The reason is as already explained. Incandescent lights emit a different balance of color than is present in daylight - there is more red. Your brain compensates for the difference because you know the paper is white - it will always be white, so you perceive it as white regardless of the ambient lighting. The photographic film doesn't have this privilege - it captures the light that actually exists.
In your case, your brain notices that everything has a yellow cast due to the yellow lighting, so interprets anything yellow as white. If you had both yellow rice and white rice under the yellow light, they would both look white because the yellow rice is absorbing the non-yellow light (of which there is none) and reflecting all the yellow light; the white rice is reflecting all the light falling on it, of which there is only yellow. So, both kinds of rice are reflecting only yellow light, which your brain deems to be white.

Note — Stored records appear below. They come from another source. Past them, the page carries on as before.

(* ================================================================= *)
(** ** The shape argument of [uirfftn] *)

(** X13: a [shape] argument that does not name exactly one length for
    each of the transformed axes makes [uirfftn] fail with a
    [ValueError]; so does, in particular, the shape of a whole array
    that has more axes than are transformed. *)
Theorem uirfftn_shape_mismatch (y : ndarray C) (dim : option Z) (s : list nat) :
  length s <> Z.to_nat (default_dim y dim) ->
  uirfftn y dim (Some s) = Raise ValueError.
Proof.
  intros Hs. unfold uirfftn, Fft.irfftn, Fft.cook_nd_args.
  rewrite length_range.
  destruct (length s =? Z.to_nat (default_dim y dim))%nat eqn:E;
    [apply Nat.eqb_eq in E; contradiction | reflexivity].
Qed.

Lemma uirfftn_shape_mismatch_witness :
  uirfft2 (Np.astype_complex (Np.ones [2; 3; 2]%nat)) (Some [2; 3; 3]%nat)
  = Raise ValueError.
Proof.
  apply (uirfftn_shape_mismatch (Np.astype_complex (Np.ones [2; 3; 2]%nat)) (Some 2%Z)
           [2; 3; 3]%nat).
  simpl. lia.
Defined.

(** X12 (the docstring of [uirfft2]): without a [shape] argument, for a
    [dim] between 1 and the rank and no empty transformed axis, the output
    of [uirfftn] has the shape of its input but for the last axis, of
    length [(m - 1) * 2] where the input has [m]; an input whose last axis
    holds a single sample is refused with a [ValueError]. *)
Theorem uirfftn_default_shape (y : ndarray C) (dim : option Z) :
  (1 <= default_dim y dim <= Z.of_nat (ndim y))%Z ->
  axes_nonempty (shape y) (default_dim y dim) ->
  (2 <= nth (ndim y - 1) (shape y) 0 ->
   exists out, uirfftn y dim None = Ok out
               /\ shape out
                  = upd (shape y) (ndim y - 1) ((nth (ndim y - 1) (shape y) 0 - 1) * 2))%nat
  /\ (nth (ndim y - 1) (shape y) 0%nat = 1%nat -> uirfftn y dim None = Raise ValueError).
Proof.
  intros Hd Hne. remember (default_dim y dim) as d eqn:Ed.
  pose proof (axes_nonempty_nth (shape y) d Hd Hne) as Hpos.
  unfold Spec.last_axes in Hpos. change (length (shape y)) with (ndim y) in Hpos.
  replace (Z.to_nat d) with (S (Z.to_nat d - 1)) in Hpos at 2 by lia.
  rewrite seq_S in Hpos. apply Forall_app in Hpos as [Hposk _].
  unfold uirfftn. rewrite <- Ed, irfftn_default_shape by exact Hd.
  rewrite irfftn_last_axes_checked by assumption.
  split.
  - intros Hm. destruct ((nth (ndim y - 1) (shape y) 0 - 1) * 2 <? 1)%nat eqn:E;
      [apply Nat.ltb_lt in E; lia|].
    cbn [Py.bind]. eexists. split; [reflexivity|]. reflexivity.
  - intros Hm. rewrite Hm. reflexivity.
Qed.

Lemma uirfftn_default_shape_witness :
  (exists out, uirfftn (Np.astype_complex (Np.ones [4; 3]%nat)) None None = Ok out
               /\ shape out = [4; 4]%nat)
  /\ uirfftn (Np.astype_complex (Np.ones [4; 1]%nat)) None None = Raise ValueError.
Proof.
  split.
  - destruct (uirfftn_default_shape (Np.astype_complex (Np.ones [4; 3]%nat)) None)
      as [H _].
    + simpl. lia.
    + repeat constructor.
    + apply H. simpl. lia.
  - destruct (uirfftn_default_shape (Np.astype_complex (Np.ones [4; 1]%nat)) None)
      as [_ H].
    + simpl. lia.
    + repeat constructor.
    + apply H. reflexivity.
Defined.
(** X17: once the timer element shows the whole minutes of base plus unsent
    time it keeps doing so through everything that happens on the page:
    each counted second is drawn at once, a report moves time from unsent
    to base without changing the total, and a [getDomainTime] answer
    redraws after it has replaced the base. *)
Theorem display_never_stale (os : list occurrence) (s : state) :
  display_current s -> display_current (occur_all os s).
Proof.
  revert s. induction os as [|o os IH]; intros s H; cbn [occur_all fold_left].
  - exact H.
  - apply IH, display_occur, H.
Qed.

Lemma stopCounting_stops (s : state) : isCounting (vars (stopCounting s)) = false.
Proof.
  unfold stopCounting, flushAccumulatedTime. open_state s.
  destruct cnt; simpl_state; [|reflexivity].
  destruct ai; simpl_state; destruct (_ || _); reflexivity.
Qed.

Lemma stops_counting (o : occurrence) (s : state) :
  stops o s = true -> isCounting (vars (occur o s)) = false.
Proof.
  destruct o as [now later|h|now|b now later|st now later|now resp|]; cbn [stops occur];
    try discriminate.
  - intros H. unfold inactivity_check. rewrite H.
    destruct (isCounting (vars s)) eqn:Hc; cbn [negb]; [apply stopCounting_stops|exact Hc].
  - intros ->. unfold on_visibilitychange. cbn [set_hidden hidden]. apply stopCounting_stops.
  - intros H. unfold on_idleState. rewrite H. apply stopCounting_stops.
Qed.

Lemma quiet_occur (o : occurrence) (s : state) :
  from_timer o -> isCounting (vars s) = false -> live s = ∅ ->
  vars (occur o s) = vars s /\ reported (occur o s) = reported s /\ live (occur o s) = ∅.
Proof.
  intros Ho Hc Hl. destruct o as [now later|h|now|b now later|st now later|now resp|];
    cbn [from_timer] in Ho; try contradiction; cbn [occur].
  - rewrite bool_decide_false by (rewrite Hl; apply not_elem_of_empty). auto.
  - unfold inactivity_check. rewrite Hc. auto.
  - open_state s. simpl_state. auto.
Qed.

(** X30: hidden, idle and inactive time is not counted.  When the page
    becomes hidden, the system goes idle or is locked, or the inactivity
    check finds no activity for more than a minute, a tidy monitor stops:
    no counting interval stays live and, on a page with a domain, nothing
    stays unreported.  From then on timers alone change neither the
    activity variables nor the reports, however many fire. *)
Theorem idle_time_is_not_counted (o : occurrence) (os : list occurrence) (s : state) :
  tidy s -> stops o s = true -> Forall from_timer os ->
  let s1 := occur o s in
  let s2 := occur_all os s1 in
  isCounting (vars s1) = false /\ live s1 = ∅
  /\ (truthyS (currentDomain (vars s1)) = true -> unsentAccumMs (vars s1) = 0)
  /\ vars s2 = vars s1 /\ reported s2 = reported s1.
Proof.
  intros Ht Hstop Hos. cbv zeta.
  pose proof (stops_counting o s Hstop) as Hc.
  pose proof (tidy_occur o s Ht) as (H1 & H2 & _).
  set (s1 := occur o s) in *. rewrite Hc in H1. destruct H1 as [_ Hl].
  split; [exact Hc|]. split; [exact Hl|]. split; [auto|].
  clearbody s1. clear Ht Hstop H2. revert s1 Hc Hl.
  induction Hos as [|o' os Ho _ IH]; intros s1 Hc Hl; cbn [occur_all fold_left]; [auto|].
  destruct (quiet_occur o' s1 Ho Hc Hl) as (Hv & Hr & Hl').
  destruct (IH (occur o' s1)) as [IHv IHr]; [rewrite Hv; exact Hc|exact Hl'|].
  unfold occur_all in *. split; congruence.
Qed.

End MonitorFacts.

(** * The break, from the overlay to the end *)

Module BreakFacts.
Import Content Overlay.

Ltac simpl_page :=
  cbn [banners next_banner attached overlay timers next_timer outbox
       removeOverlay removeExistingBanner set_timer clear_timer update_timer
       set_content set_faded detach sendMessageSafe create_banner set_overlay].

Lemma control_startBreak durationMs (p : page) :
  at_rest p ->
  control (startBreak durationMs p) =
  ({[ next_timer p := preInterval (next_banner p) durationMs 3 ]}, [next_banner p],
   outbox p, S (next_timer p))
  /\ is_Some (banners (startBreak durationMs p) !! next_banner p)
  /\ overlay (startBreak durationMs p) = false.
Proof.
  intros [Ht Ha]. unfold control, startBreak. simpl_page. rewrite Ht, Ha, insert_empty.
  split; [reflexivity|]. split; [|reflexivity]. rewrite lookup_insert_eq. eauto.
Qed.

Lemma control_fire_preInterval id (p : page) b d c :
  timers p = {[ id := preInterval b d c ]} ->
  control (fire id p) =
  (if c - 1 <=? 0
   then ({[ next_timer p := interval b (seconds_of d) ]}, attached p,
         outbox p ++ [startBreakGlobal d], S (next_timer p))
   else ({[ id := preInterval b d (c - 1) ]}, attached p, outbox p, next_timer p))
  /\ (is_Some (banners p !! b) ->
      is_Some (banners (fire id p) !! b)
      /\ (c - 1 <= 0 -> close_button b (fire id p) = Some (next_timer p))).
Proof.
  intros Ht. unfold control, fire. rewrite Ht, lookup_singleton_eq.
  destruct (Z.leb_spec (c - 1) 0) as [Hc|Hc]; simpl_page; rewrite Ht.
  - rewrite delete_singleton_eq, insert_empty. split; [reflexivity|].
    intros [bn Hb]. unfold close_button. simpl_page.
    rewrite !lookup_alter_eq, Hb. cbn. split; [eauto|reflexivity].
  - rewrite insert_singleton_eq. split; [reflexivity|].
    intros [bn Hb]. rewrite lookup_alter_eq, Hb. split; [cbn; eauto|lia].
Qed.

Lemma control_fire_interval id (p : page) b r :
  timers p = {[ id := interval b r ]} ->
  control (fire id p) =
  (if r - 1 <=? 0
   then ({[ next_timer p := endTimer b 3 ]}, attached p, outbox p, S (next_timer p))
   else ({[ id := interval b (r - 1) ]}, attached p, outbox p, next_timer p))
  /\ (0 < r - 1 -> close_button b (fire id p) = close_button b p).
Proof.
  intros Ht. unfold control, fire. rewrite Ht, lookup_singleton_eq.
  set (p1 := match content <$> banners p !! b with
             | Some (break_content _ h) => set_content b (break_content (r - 1) h) p
             | _ => p
             end).
  assert (H1 : timers p1 = timers p /\ attached p1 = attached p /\ outbox p1 = outbox p
               /\ next_timer p1 = next_timer p /\ close_button b p1 = close_button b p).
  { subst p1. unfold close_button. destruct (banners p !! b) as [[v f]|] eqn:Hb; cbn.
    - destruct v; simpl_page; rewrite ?lookup_alter_eq, ?Hb; cbn; auto 10.
    - rewrite Hb. auto 10. }
  destruct H1 as (T1 & A1 & O1 & N1 & C1).
  destruct (Z.leb_spec (r - 1) 0) as [Hc|Hc]; simpl_page; rewrite T1, A1, O1, N1, Ht.
  - rewrite delete_singleton_eq, insert_empty. split; [reflexivity|lia].
  - rewrite insert_singleton_eq. split; [reflexivity|]. intros _.
    unfold close_button. simpl_page. exact C1.
Qed.

Lemma control_fire_endTimer id (p : page) b c :
  timers p = {[ id := endTimer b c ]} ->
  control (fire id p) =
  (if c - 1 <=? 0
   then ({[ next_timer p := fadeOut b ]}, attached p, outbox p ++ [endBreakGlobal],
         S (next_timer p))
   else ({[ id := endTimer b (c - 1) ]}, attached p, outbox p, next_timer p)).
Proof.
  intros Ht. unfold control, fire. rewrite Ht, lookup_singleton_eq.
  destruct (Z.leb_spec (c - 1) 0) as [Hc|Hc]; simpl_page; rewrite Ht.
  - rewrite delete_singleton_eq, insert_empty. reflexivity.
  - rewrite insert_singleton_eq. reflexivity.
Qed.

Lemma control_fire_fadeOut id (p : page) b :
  timers p = {[ id := fadeOut b ]} ->
  control (fire id p) =
  ({[ next_timer p := removeBanner b ]}, attached p, outbox p, S (next_timer p)).
Proof.
  intros Ht. unfold control, fire. rewrite Ht, lookup_singleton_eq. simpl_page.
  rewrite Ht, delete_singleton_eq, insert_empty. reflexivity.
Qed.

Lemma control_fire_removeBanner id (p : page) b :
  timers p = {[ id := removeBanner b ]} ->
  control (fire id p) =
  (∅, filter (fun x => x ≠ b) (attached p), outbox p, next_timer p).
Proof.
  intros Ht. unfold control, fire. rewrite Ht, lookup_singleton_eq. simpl_page.
  rewrite Ht, delete_singleton_eq. reflexivity.
Qed.

Lemma control_fire_endEarly id (p : page) b :
  timers p = {[ id := endEarly b ]} ->
  control (fire id p) =
  ({[ next_timer p := removeBanner b ]}, attached p, outbox p ++ [endBreakGlobal],
   S (next_timer p)).
Proof.
  intros Ht. unfold control, fire. rewrite Ht, lookup_singleton_eq. simpl_page.
  rewrite Ht, delete_singleton_eq, insert_empty. reflexivity.
Qed.

Lemma control_click_close (p : page) b h c :
  close_button b p = Some h -> b ∈ attached p -> timers p = {[ h := c ]} ->
  control (click_close b p) =
  ({[ next_timer p := endEarly b ]}, attached p, outbox p, S (next_timer p)).
Proof.
  unfold close_button, control, click_close. intros Hb Hin Ht.
  destruct (content <$> banners p !! b) as [[]|]; try discriminate.
  injection Hb as ->. rewrite bool_decide_true by exact Hin. simpl_page.
  rewrite Ht, delete_singleton_eq, insert_empty. reflexivity.
Qed.

Lemma control_eq (p : page) tm att ob nt :
  control p = (tm, att, ob, nt) ->
  timers p = tm /\ attached p = att /\ outbox p = ob /\ next_timer p = nt.
Proof. unfold control. intros [= -> -> -> ->]. auto. Qed.

Lemma happen_all_app hs1 hs2 (p : page) :
  happen_all (hs1 ++ hs2) p = happen_all hs2 (happen_all hs1 p).
Proof. apply fold_left_app. Qed.

Lemma happen_all_fires n id (p : page) :
  happen_all (replicate (S n) (Fire id)) p = happen_all (replicate n (Fire id)) (fire id p).
Proof. reflexivity. Qed.

Lemma pre_countdown id b d n : forall (p : page) c,
  timers p = {[ id := preInterval b d c ]} -> is_Some (banners p !! b) ->
  c = Z.of_nat (S n) ->
  let p' := happen_all (replicate (S n) (Fire id)) p in
  control p' = ({[ next_timer p := interval b (seconds_of d) ]}, attached p,
                outbox p ++ [startBreakGlobal d], S (next_timer p))
  /\ close_button b p' = Some (next_timer p).
Proof.
  induction n as [|n IH]; intros p c Ht Hb Hc; cbv zeta; rewrite happen_all_fires;
    destruct (control_fire_preInterval id p b d c Ht) as [Hctl Hbn];
    destruct (Hbn Hb) as [Hb' Hclose].
  - replace (c - 1 <=? 0) with true in Hctl by (symmetry; apply Z.leb_le; lia).
    split; [exact Hctl|]. apply Hclose. lia.
  - replace (c - 1 <=? 0) with false in Hctl by (symmetry; apply Z.leb_gt; lia).
    apply control_eq in Hctl as (T & A & O & N).
    destruct (IH (fire id p) (c - 1) T Hb' ltac:(lia)) as [H1 H2].
    rewrite A, O, N in H1. rewrite N in H2. auto.
Qed.

Lemma interval_countdown id b n : forall (p : page) r,
  timers p = {[ id := interval b r ]} ->
  Z.max 1 r = Z.of_nat (S n) ->
  control (happen_all (replicate (S n) (Fire id)) p) =
  ({[ next_timer p := endTimer b 3 ]}, attached p, outbox p, S (next_timer p)).
Proof.
  induction n as [|n IH]; intros p r Ht Hr; rewrite happen_all_fires;
    destruct (control_fire_interval id p b r Ht) as [Hctl _].
  - replace (r - 1 <=? 0) with true in Hctl by (symmetry; apply Z.leb_le; lia).
    exact Hctl.
  - replace (r - 1 <=? 0) with false in Hctl by (symmetry; apply Z.leb_gt; lia).
    apply control_eq in Hctl as (T & A & O & N).
    rewrite (IH (fire id p) (r - 1) T ltac:(lia)), A, O, N. reflexivity.
Qed.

For what it's worth, to do this experiment with a digital camera, you need to be aware that they have a feature known as white balance. In its automatic mode, the camera's white balance does what your brain does - make its best guess as to what is supposed to be white in the picture and make sure it is rendered as white. To use a digital camera to reveal the effect of different lighting conditions, you need to turn off the camera's automatic white balance; if it has an "outdoor" setting, use that for both your outdoor (sunlit) and indoor (artificially lit) pictures.
It is perception. In yellow lighting white and yellow rice will look quite similar, so your brain tends to believe that you see white rice.
White objects reflect light of all colours, while yellow objects reflect blue light much less. In yellow lighting, which lacks the blue component, the difference between white and yellow vanishes.
I copy all the answers, it is caused by the perception. The brain does wonderful things during the processing the signal from your eyes to your mind.
The brain automatically adjusts the image to collect as much as possible and uses your expirience to adjuts the scene.
In your example you subconsciously expect the rice to be white because rice is usually white, right? All the objecs are slightly yellow-tinted so your brain compensates the overall colour balance and unyellow all yellow objects.
Application of such filters take some time; next time when you enter the restaurant you should see everything yellow-tinted and over the time the tint should fade away. You can try to wear amber goggles. When skiing I can see the snow yellow and after some time I can see the snow white. If I have them on long enough I cannot see blue colour at all when I take them off. Everything is green. I know I have blue skis but I see them green for a while.
The brain does more advanced tricks also. It can locally adjust the sensitivity of the retina. Try to stare long enough on following pictures 1, 2 and then look at plain white paper/screen/wall. You will see the negative.